BT Boast of 1000Mbps G.fast and FTTdp Broadband Technology Potential

Soldato
Joined
17 Jan 2011
Posts
8,990
Location
the King's city
BT Boast of 1000Mbps G.fast and FTTdp Broadband Technology Potential

Earlier this month ISPreview.co.uk became the first to reveal some of the results from BT’s first field trial of hybrid-fibre G.fast (ITU G.9701) and FTTdp broadband technology (here) and today the operator, perhaps seizing on recent calls from UK Labour Party activists, delivered its own take describing the service as “very promising … with significant potential” for the future.


At present BT predominantly uses FTTC to deliver broadband speeds of up to 80Mbps (20Mbps upload), which works by taking a fibre optic cable to your local street cabinet and then utilising VDSL2 and your existing copper telecoms cable (i.e. between the street cabinet and home/office) to deliver the service.
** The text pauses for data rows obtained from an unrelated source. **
(** Steps 3 to 5 once the name is resolved. *)
Lemma parse_body_eq rec cp fp name_index attribute_length name :
  header fp = Ok [name_index; attribute_length] ->
  getitem cp (name_index - 1) = Ok name ->
  parse_body rec cp fp =
    let info := body fp attribute_length in
    let fp' := advance fp (6 + length info) in
    match value name with
    | None => Raise AttributeError
    | Some v =>
        match lookup_subclass v with
        | Some c =>
            match run (_parse rec c name cp) (BytesIO_new info) with
            | Ok a => Ok (a, fp')
            | Raise e => Raise e
            | OutOfFuel => OutOfFuel
            end
        | None => Ok (UnknownAttribute name info, fp')
        end
    end.
Proof.
  intros H G. unfold parse_body, bind. rewrite read_unpack_header, H.
  unfold lift at 1. rewrite G. rewrite read_eq.
  rewrite unread_advance, advance_advance. fold (body fp attribute_length).
  cbv zeta. destruct (value name) as [v|]; [|reflexivity].
  destruct (lookup_subclass v) as [c|]; reflexivity.
Qed.

Lemma getitem_not_OutOfFuel {A} (lst : list A) i : getitem lst i <> OutOfFuel.
Proof.
  unfold getitem.
  destruct (_ || _); [discriminate|].
  destruct (nth_error _ _); discriminate.
Qed.

(** What a returning [Attribute.parse] has done. *)
Lemma parse_body_Ok_inv rec cp fp a fp' :
  parse_body rec cp fp = Ok (a, fp') ->
  exists name_index attribute_length name v,
    header fp = Ok [name_index; attribute_length] /\
    getitem cp (name_index - 1) = Ok name /\
    value name = Some v /\
    fp' = advance fp (6 + length (body fp attribute_length)) /\
    match lookup_subclass v with
    | Some c =>
        run (_parse rec c name cp) (BytesIO_new (body fp attribute_length)) = Ok a
    | None => a = UnknownAttribute name (body fp attribute_length)
    end.
Proof.
  intros H.
  destruct (header fp) as [t|e|] eqn:Hh.
  - destruct (header_Ok_inv _ _ Hh) as (_ & _ & ni & len & ->).
    destruct (getitem cp (ni - 1)) as [name|e|] eqn:Hg.
    + rewrite (parse_body_eq rec _ _ _ _ _ Hh Hg) in H. cbv zeta in H.
      destruct (value name) as [v|] eqn:Hv; [|discriminate].
      exists ni, len, name, v.
      do 3 (split; [first [reflexivity | assumption]|]).
      destruct (lookup_subclass v) as [c|].
      * destruct (run _ _) as [a0|e|]; try discriminate.
        inversion H; subst. split; reflexivity.
      * inversion H; subst. split; reflexivity.
    + rewrite (parse_body_name_Raise rec _ _ _ _ _ Hh Hg) in H. discriminate.
    + destruct (getitem_not_OutOfFuel _ _ Hg).
  - rewrite (parse_body_header_Raise rec cp _ _ Hh) in H. discriminate.
  - destruct (header_not_OutOfFuel _ Hh).
Qed.

Lemma length_body fp attribute_length :
  length (body fp attribute_length) =
    Nat.min (Z.to_nat attribute_length) (remaining fp - 6).
Proof.
  unfold body, remaining. rewrite length_firstn, length_skipn. reflexivity.
Qed.

(** ** The dispatch on the name *)

Lemma lookup_subclass_Some v c :
  lookup_subclass v = Some c ->
  __name__ c = String.append "Attribute_" v /\
  c <> cls_UnknownAttribute /\
  In v recognized.
Proof.
  unfold lookup_subclass. intros H. apply find_some in H. destruct H as [_ H].
  apply String.eqb_eq in H. split; [exact H|].
  destruct c; simpl in H; try discriminate;
    injection H as <-; (split; [discriminate | simpl; tauto]).
Qed.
This can work over copper runs of up to around 2000 metres, although sub-400m is best (most homes exist within 400m).

By comparison G.fast is similar to FTTC/VDSL2, except it’s designed to deliver top speeds of up to 1000Mbps. The problem is that you can only get even close to that performance by using very short copper lines and thus in order to get the most out of G.fast the technology must be combined with another solution – Fibre to the Distribution Point (FTTdp).
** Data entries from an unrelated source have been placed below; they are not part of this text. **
(** The copy that [fork] makes of a Port. *)
Definition forked (q : Port) : Port := mkPort (File q) (Chan q) false false.

(** [body] run in a chain of forked contexts, one per label, the
    outermost first. *)
Fixpoint inForks (labels : list string) (body : Op) : Op :=
  fun ec =>
    match labels with
    | [] => body ec
    | l :: rest => child ← fork ec l; inForks rest body child
    end.

(** The value that the global namespace [g] binds to [key]. *)
Definition valueOf (h : State) (g : ns) (key : string) : option Value :=
  v ← g !! key;
  match v with
  | ptrVariable a => hBox h !! a
  | envVariable _ => None
  end.

(** The names that [bindBuiltins] binds. *)
Definition fnKey (b : BuiltinFn) : string := FnPrefix +:+ Name b.

Section Rendering.

Variable ContextualError_Error : ContextualError → string.

Definition green (s : string) : string := ESC +:+ "[32m" +:+ s +:+ ESC +:+ "[m".
Definition yellow (s : string) : string := ESC +:+ "[33m" +:+ s +:+ ESC +:+ "[m".
Definition boldRed (s : string) : string := ESC +:+ "[31;1m" +:+ s +:+ ESC +:+ "[m".

(** The rendering of an error as the specification words it: by kind,
    an aggregate as its parts in order between parentheses, separated
    by the delimiter. *)
Fixpoint render_error (e : error) : string :=
  match e with
  | multiError errors =>
      "(" +:+ String.concat " | "
                (map (fun c => match c with
                               | mkError None => green "ok"
                               | mkError (Some e') => render_error e'
                               end) errors) +:+ ")"
  | flow msg => yellow msg
  | contextualError c => boldRed (ContextualError_Error c)
  | otherError msg => boldRed msg
  end.

Definition render (e : option error) : string :=
  match e with
  | None => green "ok"
  | Some e => render_error e
  end.

(** The rendering of a part of an aggregate. *)
Definition renderPart (c : Error) : string := render (inner c).

End Rendering.

(** The parts behind the first one, each with the delimiter in front. *)
Definition delimited (parts : list string) : string :=
  foldr (fun part acc => " | " +:+ part +:+ acc) "" parts.

(** ** Closed forms of the states that the operations leave *)

(** The state that [growPorts] leaves when it has to grow. *)
Definition grown (h : State) (a : addr) (c : evalCtx) (n : Z) : State :=
  mkState (<[a := mkEvalCtx (ec_Evaler c) (ec_name c) (ec_text c) (ec_context c)
                            (ec_local c) (ec_up c) (Some (length (hArr h)))]> (hCtx h))
          (hPort h)
          (hArr h ++ [elems h (ec_ports c) ++
                      replicate (Z.to_nat n - length (elems h (ec_ports c))) None])
          (hNs h) (hEvaler h) (hBox h) (recovered h).

(** The state that [fork] leaves when every entry of the parent is
    present: one new context, one new array, and one new Port per entry. *)
Definition forkedState (h : State) (c : evalCtx) (newContext : string)
    (qs : list Port) : State :=
  mkState (hCtx h ++ [mkEvalCtx (ec_Evaler c) (ec_name c) (ec_text c) newContext
                                (ec_local c) (ec_up c) (Some (length (hArr h)))])
          (hPort h ++ (forked <$> qs))
          (hArr h ++ [Some <$> seq (length (hPort h)) (length qs)])
          (hNs h) (hEvaler h) (hBox h) (recovered h).

(** The global namespace after the loop over the builtins, when the next
    free storage cell is [base]. *)
Fixpoint bindAll (base : nat) (fns : list BuiltinFn) (g : ns) : ns :=
  match fns with
  | [] => g
  | b :: rest => bindAll (S base) rest (<[fnKey b := ptrVariable base]> g)
  end.

(** Whether the byte [c] occurs in [s]. *)
Fixpoint occurs (c : ascii) (s : string) : bool :=
  match s with
  | EmptyString => false
  | String x rest => bool_decide (x = c) || occurs c rest
  end.

(** The search path that [NewEvaler] resolves. *)
Definition resolvedPaths (host : Host) : list string :=
  match environ host !! "PATH" with
  | Some path => if decide (path = "") then ["/bin"] else Split path ":"%char
  | None => ["/bin"]
  end.

(** The five fixed bindings, when the next free storage cell is [base]. *)
Definition fixedGlobals (base : nat) : ns :=
  <["paths" := ptrVariable (base + 4)]> (<["false" := ptrVariable (base + 3)]>
  (<["true" := ptrVariable (base + 2)]> (<["ok" := ptrVariable (base + 1)]>
  (<["pid" := ptrVariable base]> ∅)))).

(** The state that [NewEvaler] leaves. *)
Definition builtState (host : Host) (builtinFns : list BuiltinFn) (st : ptr)
    (h : State) : State :=
  mkState (hCtx h) (hPort h) (hArr h)
          (hNs h ++ [bindAll (length (hBox h) + 5) builtinFns
                             (fixedGlobals (length (hBox h)))])
          (hEvaler h ++ [mkEvaler (Some (length (hNs h))) ∅ (resolvedPaths host) st None])
          (hBox h ++ [VString (Itoa (getpid host)); VOK; VBool true; VBool false;
                      VList (VString <$> resolvedPaths host)]
                  ++ (VBuiltinFn <$> builtinFns))
          (recovered h).

(** ** Scopes, compilation and the entry points *)

(** [scope], declared elsewhere in the package: the names that the
    compiler can see.  [sc[name] = true] shows it to be a map to bool. *)
Abbreviation scope := (gmap string bool).

(** The loop of [makeScope], over the names in the order [names]. *)
Definition makeScopeOver (names : list string) : scope :=
  foldl (fun sc name => <[name := true]> sc) ∅ names.

(** [makeScope]; Go does not fix the order in which [range] visits a map,
    here it is the order of [map_to_list]. *)
Definition makeScope (s : ns) : scope := makeScopeOver (map_to_list s).*1.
In simple terms, FTTdp shortens the copper line by bringing the fibre optic cable even closer to your home than the local street cabinet, such as by installing small remote nodes (mini cabinets) on nearby telegraph poles or in other locations etc. We revealed in our exclusive report on the operators first field trial that speeds of approaching 1000Mbps were possible, as an aggregate, but only if the node is positioned practically right outside your home. Today’s press release from BT expresses this as follows; although it’s worth remembering that the trial only involved 3 houses (see our original piece for the results at 47 metres).

9zIGk1r.gif

Full Article Here: http://www.ispreview.co.uk/index.ph...ast-fttdp-broadband-technology-potential.html
 
Soldato
Joined
12 Aug 2008
Posts
3,043
Location
London
Surely running fiber to a box in your garden that then runs copper to the house would be more expensive than just doing the last few feet in fiber without the middle box?
 
Caporegime
Joined
18 Oct 2002
Posts
26,116
This. Why waste the time researching and testing these ideas? I would pay a higher initial install cost to get FTTP as you're going to be pretty future proof!

You wouldn't, because your definition of higher probably isn't several hundred pounds. And even if you would, the vast majority of potential customers wouldn't. FTTP makes sense in new build outs, and it is happening, but the costs involved in trying to deploy it into existing areas would never be recouped by a product that was priced at an acceptable level to the average consumer.
 
Soldato
Joined
11 Oct 2009
Posts
16,609
Location
Greater London
Personally I'm happy about this, even though I'm in an area that counts as Greater London, I'm about 500m away from my cabinet, while the nearest telephone pole is less than 15m away. I'm on a main street as well so the chances of having fibre installed at the last distance is pretty much near 0.

I suppose the real question is, how much will these packages cost?
 
Associate
Joined
9 Sep 2008
Posts
1,375
BT don't strike me as a company straining at the leash to roll out high speed Internet connections. I suspect any significant improvement to VDSL2 infrastructure is many years in the future. If there is any real leadership in this area I expect it to come from government not BT.
 
Soldato
Joined
18 Oct 2002
Posts
7,622
Location
SX, unfortunately
BT don't strike me as a company straining at the leash to roll out high speed Internet connections. I suspect any significant improvement to VDSL2 infrastructure is many years in the future. If there is any real leadership in this area I expect it to come from government not BT.

I don't know - anything that uses existing infrastructure but is "better" (i.e. they can charge more for) is going to be of interest to them. Although the talk of adding mini boxes to telegraph poles etc. isn't existing of course.

BT even hold the current transmission record don't they?
 
Permabanned
Joined
9 Aug 2009
Posts
12,236
Location
UK
I have fibre to the premises.
300mb at first, never get that speed at peak times, BT can't handle it (their words).
Ended up switching to 200mb which just about works.